Like pizza? Have questions you’d like to ask the Chatham police and police chief?
Your chance to enjoy pizza while getting your questions answered will come during an informal luncheon called “Pizza with the Police” on May 11 at the Chatham Council on Aging (COA).
“This is one of our community interactions that we do,” says Chatham Police Chief Mark R. Pawlina. And “what gets people together more than anything else than having a party, having food?”
This is the third Pizza with the Police event held during the past few months. The prior ones were held in the late afternoon and drew mainly families and children. This event is being held at noon to draw “a different demographic,” Pawlina says. “We wanted to get some of the senior citizens. It’s always a good crowd.”

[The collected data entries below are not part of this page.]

Lemma apply_pair_effect s t acc :
  tx_sender t ≠ tx_receiver t → wf_state s → accounts s !! tx_sender t = Some acc →
  let m := <[ tx_sender t := set_balance_nonce acc (acc_balance acc - (tx_amount t + tx_fee t))
                               (tx_nonce t + 1) ]> (accounts s) in
  let receiver := default (Account_new (tx_receiver t) 0) (m !! tx_receiver t) in
  mkState (<[ tx_receiver t := set_balance_nonce receiver (balance_of s (tx_receiver t) + tx_amount t)
                                 (acc_nonce receiver) ]> m) = apply_effect s t.
Proof.
  intros Hne Hw Hacc m receiver. destruct (wf_state_lookup _ _ _ Hw Hacc) as [Haddr _].
  assert (m = <[ tx_sender t := mkAccount (tx_sender t)
                   (balance_of s (tx_sender t) - tx_amount t - tx_fee t) (tx_nonce t + 1) ]>
                (accounts s)) as Hm.
  { unfold m, set_balance_nonce, balance_of. rewrite Hacc, Haddr. do 2 f_equal. lia. }
  unfold apply_effect. rewrite <- Hm. f_equal. f_equal. unfold receiver, set_balance_nonce.
  assert (m !! tx_receiver t = accounts s !! tx_receiver t) as -> by (unfold m; by rewrite lookup_insert_ne).
  unfold balance_of. destruct (accounts s !! tx_receiver t) as [r|] eqn:Hr; simpl; [|done].
  by destruct (wf_state_lookup _ _ _ Hw Hr) as [-> _].
Qed.

Section ledger_spec.
Context `{CryptoLib}.

Lemma apply_transaction_cases s t :
  wf_state s → wf_tx t →
  (can_apply s t ∧ apply_transaction t s = (Ok tt, apply_effect s t))
  ∨ (¬ can_apply s t ∧ ∃ e, apply_transaction t s = (Err e, s)).
Proof.
  intros Hw Hwt. pose proof Hwt as ([Ha0 Ha]&[Hf0 Hf]&[Hn0 Hn]&_).
  unfold apply_transaction, can_apply. unfold sbind at 1, slift at 1.
  pose proof (tx_basic_validate_ok t) as Hv. pose proof (tx_basic_validate_no_panic t).
  destruct (tx_basic_validate t) as [[]|e|]; [|right; split; [naive_solver|by eexists]|done].
  assert (valid_tx t) as Hvt by (by apply Hv). clear Hv.
  unfold nonce_of.
  destruct (accounts s !! tx_sender t) as [acc|] eqn:Hacc.
  2: { right. split; [intros (_&[? ?]&_); done|].
       unfold apply_self_transfer, sbind, slift, sget, sfail, ok_or.
       destruct (String.eqb _ _), (checked_add _ _); rewrite ?Hacc; by eexists. }
  assert (balance_of s (tx_sender t) = acc_balance acc) as -> by (unfold balance_of; by rewrite Hacc).
  destruct (String.eqb_spec (tx_sender t) (tx_receiver t)) as [Hsr|Hsr].
  { destruct (apply_self_transfer_cases s t acc) as [(?&?&?&Heq)|(Hno&e&Heq)]; [done..| |].
    - left. split; [|done]. by split_and!.
    - right. split; [|by eexists]. intros (_&_&?&?&?&_). tauto. }
  unfold sbind, slift, sget, sput, sfail, ok_or.
  destruct (checked_add (tx_amount t) (tx_fee t)) as [c|] eqn:Hc.
  2: { apply checked_add_None in Hc. destruct (wf_state_lookup _ _ _ Hw Hacc) as (_&[? ?]&_).
       right. split; [intros (_&_&_&?&_); lia|by eexists]. }
  apply checked_add_Some in Hc as [Hc ->]. rewrite Hacc.
  destruct (Z.eqb_spec (acc_nonce acc) (tx_nonce t)) as [Hne|]; simpl;
    [|right; split; [intros (_&_&?&_); lia|by eexists]].
  destruct (Z.ltb_spec (acc_balance acc) (tx_amount t + tx_fee t));
    [right; split; [intros (_&_&_&?&_); lia|by eexists]|].
  assert (checked_sub (acc_balance acc) (tx_amount t + tx_fee t)
          = Some (acc_balance acc - (tx_amount t + tx_fee t))) as -> by (by apply checked_sub_Some).
  destruct (checked_add (acc_nonce acc) 1) as [n'|] eqn:Hn1.
  2: { apply checked_add_None in Hn1. right. split; [intros (_&_&_&_&?&_); lia|by eexists]. }
  apply checked_add_Some in Hn1 as [? ->]. rewrite Hne.
  pose proof (apply_pair_effect s t acc Hsr Hw Hacc) as Heff. simpl in Heff.
  unfold balance_of in *.
  destruct (accounts s !! tx_receiver t) as [r|] eqn:Hr.
  - destruct (checked_add (acc_balance r) (tx_amount t)) as [rb|] eqn:Hrb.
    + apply checked_add_Some in Hrb as [? ->]. left. split; [split_and!; (done || lia)|].
      simpl. by rewrite Heff.
    + apply checked_add_None in Hrb. right. split; [|by eexists]. intros (_&_&_&_&_&Hx).
      specialize (Hx Hsr). lia.
  - left. split; [split_and!; (done || lia)|]. rewrite Z.add_0_l in Heff. simpl. by rewrite Heff.
Qed.
End ledger_spec.

(** ** Lookups and supply after a transfer *)

Lemma balance_nonce_range s a : wf_state s → in_u64 (balance_of s a) ∧ in_u64 (nonce_of s a).
Proof.
  intros Hw. unfold balance_of, nonce_of. destruct (accounts s !! a) as [acc|] eqn:Ha.
  - by destruct (wf_state_lookup _ _ _ Hw Ha) as (_&?&?).
  - unfold in_u64, u64_max. lia.
Qed.

Lemma supply_insert (m : gmap string Account) a acc :
  supply (mkState (<[ a := acc ]> m))
  = supply (mkState m) - match m !! a with Some old => acc_balance old | None => 0 end + acc_balance acc.
Proof.
  unfold supply. simpl. rewrite <- insert_delete_eq.
  rewrite map_fold_insert_L; [|intros; lia|apply lookup_delete_eq].
  destruct (m !! a) as [old|] eqn:Ha.
  - rewrite (map_fold_delete_L _ _ a old m) by (intros; lia || done). lia.
  - rewrite delete_id by done. lia.
Qed.

Lemma supply_apply_effect s t :
  is_Some (accounts s !! tx_sender t) → supply (apply_effect s t) = supply s - tx_fee t.
Proof.
  intros [acc Hacc]. unfold apply_effect. rewrite supply_insert, supply_insert.
  destruct s as [m]. simpl in *. unfold balance_of. simpl. rewrite Hacc. simpl.
  destruct (decide (tx_sender t = tx_receiver t)) as [<-|Hne].
  - rewrite lookup_insert_eq. simpl. lia.
  - rewrite lookup_insert_ne by done. destruct (m !! tx_receiver t); simpl; lia.
Qed.

Lemma apply_effect_lookup s t a :
  accounts (apply_effect s t) !! a
  = if decide (a = tx_receiver t) then
      Some (mkAccount a (balance_of s a + tx_amount t
                         - (if decide (a = tx_sender t) then tx_amount t + tx_fee t else 0))
              (if decide (a = tx_sender t) then tx_nonce t + 1 else nonce_of s a))
    else if decide (a = tx_sender t) then
      Some (mkAccount a (balance_of s a - (tx_amount t + tx_fee t)) (tx_nonce t + 1))
    else accounts s !! a.
Proof.
  unfold apply_effect, balance_of, nonce_of. simpl. case_decide as Hr; [subst a|].
  - rewrite lookup_insert_eq. case_decide as Hs.
    + rewrite <- Hs, lookup_insert_eq. simpl. do 2 f_equal. lia.
    + rewrite lookup_insert_ne by done. destruct (accounts s !! tx_receiver t); simpl; do 2 f_equal; lia.
  - rewrite lookup_insert_ne by done. case_decide as Hs.
    + subst a. rewrite lookup_insert_eq. do 2 f_equal. lia.
    + by rewrite lookup_insert_ne.
Qed.

Section ledger_props.
Context `{CryptoLib}.

Lemma wf_apply_effect s t : wf_state s → wf_tx t → can_apply s t → wf_state (apply_effect s t).
Proof.
  intros Hw ([Ha0 _]&[Hf0 _]&[Hn0 _]&_) (_&_&Hn&Hb&Hn1&Hr) a acc Hl.
  rewrite apply_effect_lookup in Hl. pose proof (balance_nonce_range s a Hw) as [Hba Hna].
  unfold wf_account, in_u64 in *.
  destruct (decide (a = tx_receiver t)) as [->|]; [|destruct (decide (a = tx_sender t)) as [->|]].
  - injection Hl as <-. simpl. case_decide as Hs.
    + rewrite <- Hs in Hb, Hn. split_and!; (done || lia).
    + specialize (Hr ltac:(congruence)). split_and!; (done || lia).
  - injection Hl as <-. simpl. split_and!; (done || lia).
  - by destruct (wf_state_lookup _ _ _ Hw Hl).
Qed.

Lemma apply_transaction_wf t s : wf_state s → wf_tx t → wf_state (apply_transaction t s).2.
Proof.
  intros Hw Ht. destruct (apply_transaction_cases s t Hw Ht) as [[Hc ->]|[_ [e ->]]]; [|done].
  by apply wf_apply_effect.
Qed.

Pawlina will attend the event with Lt. Michael Anderson and one or two officers who are on duty at that time.
As for what seniors might discuss with the police—“they can talk about whatever they want. The idea is to spark conversations on issues,” Pawlina says.
For example, seniors are unfortunately often targets of “fraudulent schemes and scams. We always have good advice to them and tips on that.” Pawlina’s basic advice for anyone who receives a phone call asking for a credit card or for wired money is to hang up the telephone and alert the police. The police will determine if it’s a scam.
Or maybe seniors have questions on the Reassurance Program which began in the 1980s. Seniors enrolled in this program telephone the police department by 10 a.m. each day. “If there’s no call, we can send a car out to the residence for a wellness check,” Pawlina says. Often it turns out that the senior went to a doctor’s appointment that morning, or is in the hospital, and simply forgot to tell the police.
Children and grandchildren of seniors love the program, he says. When people retire to Chatham they may not have as much contact with their families as they had previously. The wellness program gives those relatives “peace of mind” knowing that the police will “make sure they’re OK and don’t need any kind of assistance.”
Chatham Bars Inn, in conjunction with the Chatham Police Association, hosts an annual holiday luncheon in December for those in the Reassurance Program.
A program called “Wanderer” is geared to Alzheimer’s patients or those with some type of mental incapacity who tend to wander off. In this program people buy, from a private company, a bracelet with a built-in GPS tracker. “If someone was reported lost, and someone was worried about their well-being, and signed up with the program, we can use the product to try to track where they are,” Pawlina says.
A few years ago the Chatham Police and Fire Associations teamed up and bought the bracelet device for an autistic teenager who has wandered from his home in Chatham as far as Orleans without alerting anyone.
“Pizza with the Police” will be held on Friday, May 11 from noon to 2 p.m. at the council on aging senior center on Stony Hill Road. Registration is required as space is limited. Transportation is available. Call the COA at 508-945-5190 to register. The event is free.